● Problem
Begin at the line below that has "run (result F" and stop after the line that has "(** C1: rolling". Please restate only those lines, word for word.

● The records
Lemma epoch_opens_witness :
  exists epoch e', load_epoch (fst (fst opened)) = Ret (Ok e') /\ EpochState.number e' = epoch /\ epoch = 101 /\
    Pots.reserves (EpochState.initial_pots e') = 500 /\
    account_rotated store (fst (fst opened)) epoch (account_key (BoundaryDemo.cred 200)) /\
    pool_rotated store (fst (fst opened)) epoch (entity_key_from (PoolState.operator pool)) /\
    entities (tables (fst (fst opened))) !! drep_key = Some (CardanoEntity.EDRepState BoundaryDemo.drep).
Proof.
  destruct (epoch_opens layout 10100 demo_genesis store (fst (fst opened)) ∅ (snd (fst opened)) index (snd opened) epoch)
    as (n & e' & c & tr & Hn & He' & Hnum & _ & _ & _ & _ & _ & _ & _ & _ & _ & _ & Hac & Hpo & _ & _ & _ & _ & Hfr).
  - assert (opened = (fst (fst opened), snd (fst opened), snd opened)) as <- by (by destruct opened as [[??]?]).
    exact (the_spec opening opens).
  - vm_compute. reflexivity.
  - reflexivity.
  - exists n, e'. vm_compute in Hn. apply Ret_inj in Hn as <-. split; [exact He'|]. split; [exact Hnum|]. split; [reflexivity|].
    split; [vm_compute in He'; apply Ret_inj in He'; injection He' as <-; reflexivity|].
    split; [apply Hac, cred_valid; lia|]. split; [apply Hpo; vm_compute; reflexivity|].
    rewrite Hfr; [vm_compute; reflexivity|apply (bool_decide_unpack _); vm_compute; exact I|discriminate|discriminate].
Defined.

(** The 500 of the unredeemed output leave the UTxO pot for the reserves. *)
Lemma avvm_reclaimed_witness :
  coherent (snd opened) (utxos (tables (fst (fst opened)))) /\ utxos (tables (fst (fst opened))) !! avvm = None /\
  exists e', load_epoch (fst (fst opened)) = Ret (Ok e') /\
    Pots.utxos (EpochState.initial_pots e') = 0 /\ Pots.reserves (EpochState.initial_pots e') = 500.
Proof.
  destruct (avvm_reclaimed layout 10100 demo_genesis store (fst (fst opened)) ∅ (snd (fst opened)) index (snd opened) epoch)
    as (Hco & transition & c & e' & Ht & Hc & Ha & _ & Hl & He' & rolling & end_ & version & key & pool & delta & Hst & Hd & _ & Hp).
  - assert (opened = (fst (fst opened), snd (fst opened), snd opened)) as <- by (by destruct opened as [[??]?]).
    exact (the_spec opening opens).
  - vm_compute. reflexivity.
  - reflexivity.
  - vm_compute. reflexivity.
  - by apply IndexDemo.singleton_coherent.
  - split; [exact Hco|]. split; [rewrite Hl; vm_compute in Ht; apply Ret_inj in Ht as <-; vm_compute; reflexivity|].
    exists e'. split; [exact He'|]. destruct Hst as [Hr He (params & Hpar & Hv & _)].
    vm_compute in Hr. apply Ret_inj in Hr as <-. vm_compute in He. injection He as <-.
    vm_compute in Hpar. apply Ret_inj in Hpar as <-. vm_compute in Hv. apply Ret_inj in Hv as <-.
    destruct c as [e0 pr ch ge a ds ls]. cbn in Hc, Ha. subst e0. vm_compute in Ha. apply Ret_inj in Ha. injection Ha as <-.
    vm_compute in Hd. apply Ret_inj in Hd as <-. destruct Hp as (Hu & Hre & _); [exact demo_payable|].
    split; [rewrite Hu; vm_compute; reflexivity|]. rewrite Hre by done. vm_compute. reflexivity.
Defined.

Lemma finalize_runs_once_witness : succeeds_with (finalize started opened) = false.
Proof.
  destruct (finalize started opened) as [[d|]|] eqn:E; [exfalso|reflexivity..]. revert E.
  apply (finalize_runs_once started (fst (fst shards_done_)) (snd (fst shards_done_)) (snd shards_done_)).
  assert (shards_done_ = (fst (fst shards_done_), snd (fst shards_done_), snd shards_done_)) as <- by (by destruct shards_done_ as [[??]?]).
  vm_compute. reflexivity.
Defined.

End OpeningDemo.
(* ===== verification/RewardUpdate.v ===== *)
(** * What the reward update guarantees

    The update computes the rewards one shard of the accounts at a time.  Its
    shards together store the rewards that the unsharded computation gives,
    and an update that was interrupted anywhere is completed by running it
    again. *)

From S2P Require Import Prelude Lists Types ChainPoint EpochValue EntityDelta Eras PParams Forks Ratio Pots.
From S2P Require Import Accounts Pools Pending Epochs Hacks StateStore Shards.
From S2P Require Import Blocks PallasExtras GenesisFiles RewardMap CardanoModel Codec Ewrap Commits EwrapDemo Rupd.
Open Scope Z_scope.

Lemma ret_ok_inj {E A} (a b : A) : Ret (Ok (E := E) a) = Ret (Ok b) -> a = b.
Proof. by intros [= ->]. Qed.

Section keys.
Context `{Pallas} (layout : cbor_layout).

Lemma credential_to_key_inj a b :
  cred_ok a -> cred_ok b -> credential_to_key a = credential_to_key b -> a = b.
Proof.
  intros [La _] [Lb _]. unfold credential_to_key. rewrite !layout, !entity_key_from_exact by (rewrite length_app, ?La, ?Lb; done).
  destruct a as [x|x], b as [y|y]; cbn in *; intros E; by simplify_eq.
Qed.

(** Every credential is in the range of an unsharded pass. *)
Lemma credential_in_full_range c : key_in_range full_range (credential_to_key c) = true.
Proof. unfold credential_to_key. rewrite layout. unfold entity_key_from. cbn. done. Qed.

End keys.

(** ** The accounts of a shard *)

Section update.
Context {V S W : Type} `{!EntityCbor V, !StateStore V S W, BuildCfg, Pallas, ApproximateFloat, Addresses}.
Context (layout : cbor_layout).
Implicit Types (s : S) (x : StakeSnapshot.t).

--

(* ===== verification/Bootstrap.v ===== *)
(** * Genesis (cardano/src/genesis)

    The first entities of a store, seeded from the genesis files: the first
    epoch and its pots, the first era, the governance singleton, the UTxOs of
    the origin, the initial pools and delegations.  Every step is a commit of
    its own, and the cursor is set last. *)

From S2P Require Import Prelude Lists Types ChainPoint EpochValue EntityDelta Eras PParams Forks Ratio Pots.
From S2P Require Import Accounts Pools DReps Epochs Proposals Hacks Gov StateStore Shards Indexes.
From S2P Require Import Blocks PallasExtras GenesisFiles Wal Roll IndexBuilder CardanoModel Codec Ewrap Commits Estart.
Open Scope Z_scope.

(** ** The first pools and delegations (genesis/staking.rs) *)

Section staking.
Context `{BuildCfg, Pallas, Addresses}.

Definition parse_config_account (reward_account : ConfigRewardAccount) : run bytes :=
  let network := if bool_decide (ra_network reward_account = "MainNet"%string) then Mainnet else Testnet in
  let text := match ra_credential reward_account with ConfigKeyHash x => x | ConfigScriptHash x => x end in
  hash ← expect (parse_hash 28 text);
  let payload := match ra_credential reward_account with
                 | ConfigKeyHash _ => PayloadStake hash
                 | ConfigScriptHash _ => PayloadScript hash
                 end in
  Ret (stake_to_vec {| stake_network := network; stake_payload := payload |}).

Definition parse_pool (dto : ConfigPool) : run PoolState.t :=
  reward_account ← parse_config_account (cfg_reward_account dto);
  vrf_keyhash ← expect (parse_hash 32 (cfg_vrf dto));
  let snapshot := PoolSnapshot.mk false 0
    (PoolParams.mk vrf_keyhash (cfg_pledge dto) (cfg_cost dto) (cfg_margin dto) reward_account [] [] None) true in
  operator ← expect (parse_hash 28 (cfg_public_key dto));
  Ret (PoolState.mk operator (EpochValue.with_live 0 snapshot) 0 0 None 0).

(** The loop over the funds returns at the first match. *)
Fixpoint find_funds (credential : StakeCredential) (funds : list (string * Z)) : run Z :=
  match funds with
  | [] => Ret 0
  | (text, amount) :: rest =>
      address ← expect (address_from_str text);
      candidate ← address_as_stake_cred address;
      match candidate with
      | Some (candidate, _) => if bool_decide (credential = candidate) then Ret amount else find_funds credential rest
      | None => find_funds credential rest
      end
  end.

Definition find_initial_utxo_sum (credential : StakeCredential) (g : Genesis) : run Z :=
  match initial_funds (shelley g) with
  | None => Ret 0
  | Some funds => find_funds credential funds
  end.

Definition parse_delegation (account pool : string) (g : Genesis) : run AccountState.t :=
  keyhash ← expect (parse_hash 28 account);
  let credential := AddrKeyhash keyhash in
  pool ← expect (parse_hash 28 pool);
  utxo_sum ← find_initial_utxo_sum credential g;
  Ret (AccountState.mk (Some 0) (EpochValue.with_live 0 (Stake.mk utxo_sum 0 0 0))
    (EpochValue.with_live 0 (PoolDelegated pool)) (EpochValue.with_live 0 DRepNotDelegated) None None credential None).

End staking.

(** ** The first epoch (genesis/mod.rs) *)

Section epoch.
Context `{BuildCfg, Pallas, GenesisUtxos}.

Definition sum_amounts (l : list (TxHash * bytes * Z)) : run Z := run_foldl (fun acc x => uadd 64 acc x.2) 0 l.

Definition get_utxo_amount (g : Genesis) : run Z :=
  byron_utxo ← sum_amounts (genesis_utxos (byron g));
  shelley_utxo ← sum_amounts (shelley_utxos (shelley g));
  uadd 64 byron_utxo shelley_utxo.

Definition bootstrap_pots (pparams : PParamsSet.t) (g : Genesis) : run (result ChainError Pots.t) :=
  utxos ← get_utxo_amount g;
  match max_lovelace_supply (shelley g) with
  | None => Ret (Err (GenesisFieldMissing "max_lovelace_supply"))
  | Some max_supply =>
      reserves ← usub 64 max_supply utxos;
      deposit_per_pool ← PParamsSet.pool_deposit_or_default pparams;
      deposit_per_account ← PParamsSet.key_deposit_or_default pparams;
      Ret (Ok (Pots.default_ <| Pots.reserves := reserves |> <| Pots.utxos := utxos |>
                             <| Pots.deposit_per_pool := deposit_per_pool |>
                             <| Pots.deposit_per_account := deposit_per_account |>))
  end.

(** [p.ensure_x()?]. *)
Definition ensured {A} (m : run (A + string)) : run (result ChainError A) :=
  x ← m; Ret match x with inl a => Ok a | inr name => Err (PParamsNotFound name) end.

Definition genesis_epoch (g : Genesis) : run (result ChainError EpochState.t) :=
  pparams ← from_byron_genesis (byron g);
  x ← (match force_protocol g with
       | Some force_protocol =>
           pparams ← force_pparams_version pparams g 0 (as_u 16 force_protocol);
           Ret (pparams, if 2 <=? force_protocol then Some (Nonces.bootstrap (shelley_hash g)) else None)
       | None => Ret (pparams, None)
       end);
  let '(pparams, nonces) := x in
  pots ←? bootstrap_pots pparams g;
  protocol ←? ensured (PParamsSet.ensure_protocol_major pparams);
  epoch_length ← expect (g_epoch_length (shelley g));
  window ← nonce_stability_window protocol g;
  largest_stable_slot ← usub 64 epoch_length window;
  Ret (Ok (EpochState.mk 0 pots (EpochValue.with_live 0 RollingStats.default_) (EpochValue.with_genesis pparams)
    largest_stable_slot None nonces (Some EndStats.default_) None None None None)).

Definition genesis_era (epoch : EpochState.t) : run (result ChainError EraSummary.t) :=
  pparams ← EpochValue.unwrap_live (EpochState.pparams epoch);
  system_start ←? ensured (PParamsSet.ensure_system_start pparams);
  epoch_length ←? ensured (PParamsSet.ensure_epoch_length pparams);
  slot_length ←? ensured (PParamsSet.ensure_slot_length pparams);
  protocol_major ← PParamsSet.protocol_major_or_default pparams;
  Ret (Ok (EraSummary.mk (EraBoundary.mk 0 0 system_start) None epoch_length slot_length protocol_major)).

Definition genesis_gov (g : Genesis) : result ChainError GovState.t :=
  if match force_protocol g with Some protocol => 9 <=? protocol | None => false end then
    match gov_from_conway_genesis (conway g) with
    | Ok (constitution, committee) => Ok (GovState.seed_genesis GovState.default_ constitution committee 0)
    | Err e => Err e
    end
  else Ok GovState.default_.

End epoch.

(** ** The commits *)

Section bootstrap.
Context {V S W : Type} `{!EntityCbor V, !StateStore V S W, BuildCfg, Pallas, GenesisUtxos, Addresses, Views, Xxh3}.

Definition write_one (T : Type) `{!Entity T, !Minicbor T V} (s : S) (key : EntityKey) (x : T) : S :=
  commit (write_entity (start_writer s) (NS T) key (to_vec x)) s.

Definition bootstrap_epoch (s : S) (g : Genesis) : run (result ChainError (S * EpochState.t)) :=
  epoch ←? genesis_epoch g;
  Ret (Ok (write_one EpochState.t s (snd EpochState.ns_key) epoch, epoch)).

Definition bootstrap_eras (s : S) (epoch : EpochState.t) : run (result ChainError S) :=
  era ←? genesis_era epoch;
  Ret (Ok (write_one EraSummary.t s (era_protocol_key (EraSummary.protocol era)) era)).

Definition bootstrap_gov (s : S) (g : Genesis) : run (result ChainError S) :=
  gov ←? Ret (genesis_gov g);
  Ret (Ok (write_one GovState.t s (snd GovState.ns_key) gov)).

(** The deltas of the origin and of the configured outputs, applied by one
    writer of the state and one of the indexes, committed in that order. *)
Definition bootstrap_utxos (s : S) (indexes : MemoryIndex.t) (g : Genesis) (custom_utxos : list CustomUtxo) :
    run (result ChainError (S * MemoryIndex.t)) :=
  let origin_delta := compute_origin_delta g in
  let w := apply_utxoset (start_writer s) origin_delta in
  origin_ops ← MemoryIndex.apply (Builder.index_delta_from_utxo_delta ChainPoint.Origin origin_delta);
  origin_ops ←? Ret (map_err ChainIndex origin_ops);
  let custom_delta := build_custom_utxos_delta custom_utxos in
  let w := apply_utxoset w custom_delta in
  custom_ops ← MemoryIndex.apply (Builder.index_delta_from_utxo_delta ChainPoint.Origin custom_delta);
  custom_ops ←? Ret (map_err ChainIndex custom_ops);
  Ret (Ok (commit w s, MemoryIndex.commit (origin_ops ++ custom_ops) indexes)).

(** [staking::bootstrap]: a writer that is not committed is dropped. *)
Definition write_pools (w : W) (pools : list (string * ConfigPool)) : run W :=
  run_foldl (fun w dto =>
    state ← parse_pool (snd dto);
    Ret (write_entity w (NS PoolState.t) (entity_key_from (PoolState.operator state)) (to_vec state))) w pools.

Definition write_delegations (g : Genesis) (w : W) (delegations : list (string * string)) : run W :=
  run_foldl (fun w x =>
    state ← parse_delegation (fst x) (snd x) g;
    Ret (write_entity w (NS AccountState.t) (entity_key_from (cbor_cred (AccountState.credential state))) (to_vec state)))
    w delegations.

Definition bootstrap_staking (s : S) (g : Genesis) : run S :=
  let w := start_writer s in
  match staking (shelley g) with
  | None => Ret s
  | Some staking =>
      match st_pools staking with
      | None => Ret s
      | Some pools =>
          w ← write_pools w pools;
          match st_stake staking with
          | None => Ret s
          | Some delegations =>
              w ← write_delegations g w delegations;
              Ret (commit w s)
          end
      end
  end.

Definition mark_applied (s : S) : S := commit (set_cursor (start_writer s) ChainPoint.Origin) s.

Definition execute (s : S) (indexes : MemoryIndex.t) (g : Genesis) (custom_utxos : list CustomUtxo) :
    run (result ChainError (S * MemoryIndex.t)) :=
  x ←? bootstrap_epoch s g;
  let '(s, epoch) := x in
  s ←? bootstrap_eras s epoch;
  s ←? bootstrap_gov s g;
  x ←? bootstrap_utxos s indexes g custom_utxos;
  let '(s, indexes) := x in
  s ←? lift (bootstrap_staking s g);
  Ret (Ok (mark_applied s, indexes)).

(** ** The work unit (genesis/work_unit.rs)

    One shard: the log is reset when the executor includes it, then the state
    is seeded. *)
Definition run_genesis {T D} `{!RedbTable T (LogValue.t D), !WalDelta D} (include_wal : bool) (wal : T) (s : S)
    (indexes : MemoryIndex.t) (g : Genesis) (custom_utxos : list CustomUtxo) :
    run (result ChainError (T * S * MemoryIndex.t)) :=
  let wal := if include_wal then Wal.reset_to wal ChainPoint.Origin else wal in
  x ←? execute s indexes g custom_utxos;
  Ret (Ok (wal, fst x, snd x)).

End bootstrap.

==

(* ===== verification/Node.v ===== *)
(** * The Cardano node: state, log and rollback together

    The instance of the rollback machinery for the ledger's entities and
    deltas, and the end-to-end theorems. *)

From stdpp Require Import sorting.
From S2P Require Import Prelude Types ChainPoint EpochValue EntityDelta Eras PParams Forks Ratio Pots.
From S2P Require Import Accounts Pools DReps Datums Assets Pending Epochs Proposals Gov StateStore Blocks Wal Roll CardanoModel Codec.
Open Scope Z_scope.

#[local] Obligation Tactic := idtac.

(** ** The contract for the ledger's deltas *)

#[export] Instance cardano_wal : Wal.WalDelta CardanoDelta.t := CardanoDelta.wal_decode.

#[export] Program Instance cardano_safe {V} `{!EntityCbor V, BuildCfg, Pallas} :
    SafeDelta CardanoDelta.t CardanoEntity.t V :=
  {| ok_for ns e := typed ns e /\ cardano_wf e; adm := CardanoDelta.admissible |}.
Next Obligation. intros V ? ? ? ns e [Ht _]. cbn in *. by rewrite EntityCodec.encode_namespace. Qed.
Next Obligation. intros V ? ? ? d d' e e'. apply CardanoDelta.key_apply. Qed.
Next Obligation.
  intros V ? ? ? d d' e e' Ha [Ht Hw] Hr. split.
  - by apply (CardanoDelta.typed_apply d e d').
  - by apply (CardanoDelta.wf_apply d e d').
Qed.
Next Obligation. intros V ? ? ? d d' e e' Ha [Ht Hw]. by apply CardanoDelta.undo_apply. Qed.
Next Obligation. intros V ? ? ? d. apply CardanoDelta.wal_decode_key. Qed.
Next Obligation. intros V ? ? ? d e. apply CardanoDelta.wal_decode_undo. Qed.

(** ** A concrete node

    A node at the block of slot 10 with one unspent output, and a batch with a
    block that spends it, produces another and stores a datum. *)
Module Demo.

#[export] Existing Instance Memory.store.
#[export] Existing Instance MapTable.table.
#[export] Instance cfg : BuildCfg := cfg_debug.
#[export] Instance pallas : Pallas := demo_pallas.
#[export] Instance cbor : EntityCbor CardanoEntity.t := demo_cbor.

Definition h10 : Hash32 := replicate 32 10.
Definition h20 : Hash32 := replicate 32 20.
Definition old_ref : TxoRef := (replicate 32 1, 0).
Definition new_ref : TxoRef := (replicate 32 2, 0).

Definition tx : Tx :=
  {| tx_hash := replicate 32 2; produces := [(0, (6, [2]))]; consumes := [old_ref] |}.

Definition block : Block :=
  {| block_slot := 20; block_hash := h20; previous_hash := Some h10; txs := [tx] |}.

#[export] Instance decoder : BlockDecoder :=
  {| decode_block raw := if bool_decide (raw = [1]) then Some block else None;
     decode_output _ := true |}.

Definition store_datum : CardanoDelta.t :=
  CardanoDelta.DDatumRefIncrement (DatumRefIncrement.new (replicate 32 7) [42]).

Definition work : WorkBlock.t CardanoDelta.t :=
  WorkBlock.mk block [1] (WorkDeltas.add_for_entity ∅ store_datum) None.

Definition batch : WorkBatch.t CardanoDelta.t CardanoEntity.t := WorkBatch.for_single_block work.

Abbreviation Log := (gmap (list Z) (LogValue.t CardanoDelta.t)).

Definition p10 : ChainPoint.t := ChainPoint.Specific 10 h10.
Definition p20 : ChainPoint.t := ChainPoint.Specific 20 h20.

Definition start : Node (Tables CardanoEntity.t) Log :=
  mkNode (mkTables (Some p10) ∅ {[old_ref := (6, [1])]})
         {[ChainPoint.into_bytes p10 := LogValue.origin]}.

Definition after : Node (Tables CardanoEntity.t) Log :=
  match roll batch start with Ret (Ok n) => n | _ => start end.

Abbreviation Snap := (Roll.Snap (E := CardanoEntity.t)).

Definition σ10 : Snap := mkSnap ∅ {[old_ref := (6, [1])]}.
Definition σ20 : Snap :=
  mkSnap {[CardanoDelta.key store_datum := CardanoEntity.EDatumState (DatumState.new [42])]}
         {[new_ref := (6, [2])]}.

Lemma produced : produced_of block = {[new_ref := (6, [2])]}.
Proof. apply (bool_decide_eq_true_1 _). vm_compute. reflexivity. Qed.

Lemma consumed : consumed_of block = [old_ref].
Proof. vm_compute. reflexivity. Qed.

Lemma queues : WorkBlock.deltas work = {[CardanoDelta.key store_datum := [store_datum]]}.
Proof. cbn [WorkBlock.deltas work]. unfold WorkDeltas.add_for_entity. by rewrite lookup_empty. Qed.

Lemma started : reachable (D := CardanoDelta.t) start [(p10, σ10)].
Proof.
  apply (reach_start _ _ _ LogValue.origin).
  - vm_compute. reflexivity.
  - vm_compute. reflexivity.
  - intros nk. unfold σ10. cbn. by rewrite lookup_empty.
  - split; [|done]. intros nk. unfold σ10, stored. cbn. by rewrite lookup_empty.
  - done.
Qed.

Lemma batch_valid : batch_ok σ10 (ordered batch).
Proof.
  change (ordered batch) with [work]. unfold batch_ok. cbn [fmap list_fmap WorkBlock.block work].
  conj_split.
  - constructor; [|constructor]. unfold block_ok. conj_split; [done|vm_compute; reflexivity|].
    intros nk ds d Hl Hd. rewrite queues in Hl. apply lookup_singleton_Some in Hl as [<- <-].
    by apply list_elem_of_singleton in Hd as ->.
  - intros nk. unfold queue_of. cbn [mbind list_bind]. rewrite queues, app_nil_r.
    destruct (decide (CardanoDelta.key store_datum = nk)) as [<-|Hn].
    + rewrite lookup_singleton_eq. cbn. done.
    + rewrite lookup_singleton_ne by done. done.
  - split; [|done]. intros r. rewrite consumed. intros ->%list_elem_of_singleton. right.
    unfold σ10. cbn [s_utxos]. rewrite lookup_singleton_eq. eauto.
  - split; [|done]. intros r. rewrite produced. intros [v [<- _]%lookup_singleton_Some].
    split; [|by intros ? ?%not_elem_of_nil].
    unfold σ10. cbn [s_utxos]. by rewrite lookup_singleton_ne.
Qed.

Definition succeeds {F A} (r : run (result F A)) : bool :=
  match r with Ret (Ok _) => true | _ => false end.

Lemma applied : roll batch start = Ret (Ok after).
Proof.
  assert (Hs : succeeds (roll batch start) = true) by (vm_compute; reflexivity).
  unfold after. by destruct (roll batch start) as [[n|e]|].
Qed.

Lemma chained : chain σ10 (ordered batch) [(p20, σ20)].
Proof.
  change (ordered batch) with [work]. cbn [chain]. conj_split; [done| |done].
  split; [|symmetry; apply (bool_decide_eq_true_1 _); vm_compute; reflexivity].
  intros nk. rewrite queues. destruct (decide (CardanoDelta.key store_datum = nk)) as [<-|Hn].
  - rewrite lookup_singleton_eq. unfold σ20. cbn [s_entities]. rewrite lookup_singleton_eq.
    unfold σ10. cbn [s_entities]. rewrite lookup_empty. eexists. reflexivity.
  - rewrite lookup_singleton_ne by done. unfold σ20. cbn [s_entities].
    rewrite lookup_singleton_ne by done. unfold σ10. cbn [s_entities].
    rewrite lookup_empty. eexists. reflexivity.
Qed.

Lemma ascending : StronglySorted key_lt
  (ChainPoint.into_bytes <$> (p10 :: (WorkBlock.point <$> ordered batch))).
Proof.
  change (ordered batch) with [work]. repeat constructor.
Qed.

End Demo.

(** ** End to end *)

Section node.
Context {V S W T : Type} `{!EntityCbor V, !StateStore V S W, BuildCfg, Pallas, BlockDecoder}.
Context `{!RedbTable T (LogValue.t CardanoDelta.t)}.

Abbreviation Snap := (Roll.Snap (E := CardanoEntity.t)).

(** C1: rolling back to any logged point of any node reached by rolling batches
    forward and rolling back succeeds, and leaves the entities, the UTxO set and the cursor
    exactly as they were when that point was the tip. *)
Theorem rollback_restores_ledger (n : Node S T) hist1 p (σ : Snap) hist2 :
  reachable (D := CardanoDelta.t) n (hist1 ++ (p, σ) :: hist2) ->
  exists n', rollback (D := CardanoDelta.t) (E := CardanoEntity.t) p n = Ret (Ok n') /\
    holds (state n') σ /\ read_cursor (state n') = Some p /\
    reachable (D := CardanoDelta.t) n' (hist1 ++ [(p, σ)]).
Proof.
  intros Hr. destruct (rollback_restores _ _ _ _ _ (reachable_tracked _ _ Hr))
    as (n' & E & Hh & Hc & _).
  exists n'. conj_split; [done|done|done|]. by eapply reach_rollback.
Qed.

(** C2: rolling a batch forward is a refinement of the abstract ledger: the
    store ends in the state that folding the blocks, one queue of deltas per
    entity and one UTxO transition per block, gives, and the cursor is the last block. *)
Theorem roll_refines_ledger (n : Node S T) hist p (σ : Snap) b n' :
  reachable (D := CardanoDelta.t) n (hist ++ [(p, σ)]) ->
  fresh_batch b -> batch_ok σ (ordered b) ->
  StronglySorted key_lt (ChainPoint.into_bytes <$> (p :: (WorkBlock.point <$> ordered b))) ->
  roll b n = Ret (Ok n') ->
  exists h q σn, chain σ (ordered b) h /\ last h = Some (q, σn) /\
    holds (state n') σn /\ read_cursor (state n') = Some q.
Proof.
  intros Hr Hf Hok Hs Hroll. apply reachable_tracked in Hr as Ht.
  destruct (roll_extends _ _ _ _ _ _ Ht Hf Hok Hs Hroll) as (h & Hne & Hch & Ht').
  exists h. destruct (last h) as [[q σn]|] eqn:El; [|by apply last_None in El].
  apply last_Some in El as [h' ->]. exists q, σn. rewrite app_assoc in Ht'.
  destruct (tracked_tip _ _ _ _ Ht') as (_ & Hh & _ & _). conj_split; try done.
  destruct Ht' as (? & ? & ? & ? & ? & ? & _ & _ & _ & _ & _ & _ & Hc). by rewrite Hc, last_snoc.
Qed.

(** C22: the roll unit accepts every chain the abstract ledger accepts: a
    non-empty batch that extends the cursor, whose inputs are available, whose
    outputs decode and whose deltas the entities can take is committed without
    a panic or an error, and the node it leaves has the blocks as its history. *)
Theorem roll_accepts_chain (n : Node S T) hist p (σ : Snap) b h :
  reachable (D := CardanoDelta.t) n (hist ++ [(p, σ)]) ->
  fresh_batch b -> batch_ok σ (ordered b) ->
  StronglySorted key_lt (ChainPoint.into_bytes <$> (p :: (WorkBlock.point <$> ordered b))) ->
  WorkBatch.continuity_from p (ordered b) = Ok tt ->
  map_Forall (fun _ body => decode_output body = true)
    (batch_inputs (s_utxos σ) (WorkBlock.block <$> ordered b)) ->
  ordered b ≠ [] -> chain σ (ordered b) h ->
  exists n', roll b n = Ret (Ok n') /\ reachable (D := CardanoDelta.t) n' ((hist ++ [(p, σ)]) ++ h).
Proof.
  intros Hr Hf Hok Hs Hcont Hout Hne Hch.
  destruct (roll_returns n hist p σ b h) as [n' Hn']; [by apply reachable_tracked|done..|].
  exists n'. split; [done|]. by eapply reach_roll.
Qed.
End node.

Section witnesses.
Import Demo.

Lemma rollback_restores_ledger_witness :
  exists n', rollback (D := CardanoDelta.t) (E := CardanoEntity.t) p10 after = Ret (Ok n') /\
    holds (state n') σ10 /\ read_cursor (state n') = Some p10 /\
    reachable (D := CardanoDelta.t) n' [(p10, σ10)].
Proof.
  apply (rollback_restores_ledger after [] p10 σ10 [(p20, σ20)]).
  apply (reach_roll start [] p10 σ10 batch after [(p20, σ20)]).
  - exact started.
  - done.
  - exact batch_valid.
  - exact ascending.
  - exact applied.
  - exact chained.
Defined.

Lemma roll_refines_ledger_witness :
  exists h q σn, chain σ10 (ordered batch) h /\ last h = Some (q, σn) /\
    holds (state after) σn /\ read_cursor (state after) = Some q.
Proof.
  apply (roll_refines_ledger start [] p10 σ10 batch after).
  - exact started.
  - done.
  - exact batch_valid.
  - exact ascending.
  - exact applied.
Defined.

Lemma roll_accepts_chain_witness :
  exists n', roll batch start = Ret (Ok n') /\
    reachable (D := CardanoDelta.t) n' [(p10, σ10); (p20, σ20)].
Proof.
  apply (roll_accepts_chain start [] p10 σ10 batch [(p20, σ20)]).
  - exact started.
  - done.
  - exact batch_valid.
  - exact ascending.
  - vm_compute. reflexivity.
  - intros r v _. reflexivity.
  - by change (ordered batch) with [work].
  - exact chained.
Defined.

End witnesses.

● Exercise answer
Definition succeeds {F A} (r : run (result F A)) : bool :=
  match r with Ret (Ok _) => true | _ => false end.

Lemma applied : roll batch start = Ret (Ok after).
Proof.
  assert (Hs : succeeds (roll batch start) = true) by (vm_compute; reflexivity).
  unfold after. by destruct (roll batch start) as [[n|e]|].
Qed.

Lemma chained : chain σ10 (ordered batch) [(p20, σ20)].
Proof.
  change (ordered batch) with [work]. cbn [chain]. conj_split; [done| |done].
  split; [|symmetry; apply (bool_decide_eq_true_1 _); vm_compute; reflexivity].
  intros nk. rewrite queues. destruct (decide (CardanoDelta.key store_datum = nk)) as [<-|Hn].
  - rewrite lookup_singleton_eq. unfold σ20. cbn [s_entities]. rewrite lookup_singleton_eq.
    unfold σ10. cbn [s_entities]. rewrite lookup_empty. eexists. reflexivity.
  - rewrite lookup_singleton_ne by done. unfold σ20. cbn [s_entities].
    rewrite lookup_singleton_ne by done. unfold σ10. cbn [s_entities].
    rewrite lookup_empty. eexists. reflexivity.
Qed.

Lemma ascending : StronglySorted key_lt
  (ChainPoint.into_bytes <$> (p10 :: (WorkBlock.point <$> ordered batch))).
Proof.
  change (ordered batch) with [work]. repeat constructor.
Qed.

End Demo.

(** ** End to end *)

Section node.
Context {V S W T : Type} `{!EntityCbor V, !StateStore V S W, BuildCfg, Pallas, BlockDecoder}.
Context `{!RedbTable T (LogValue.t CardanoDelta.t)}.

Abbreviation Snap := (Roll.Snap (E := CardanoEntity.t)).

(** C1: rolling back to any logged point of any node reached by rolling batches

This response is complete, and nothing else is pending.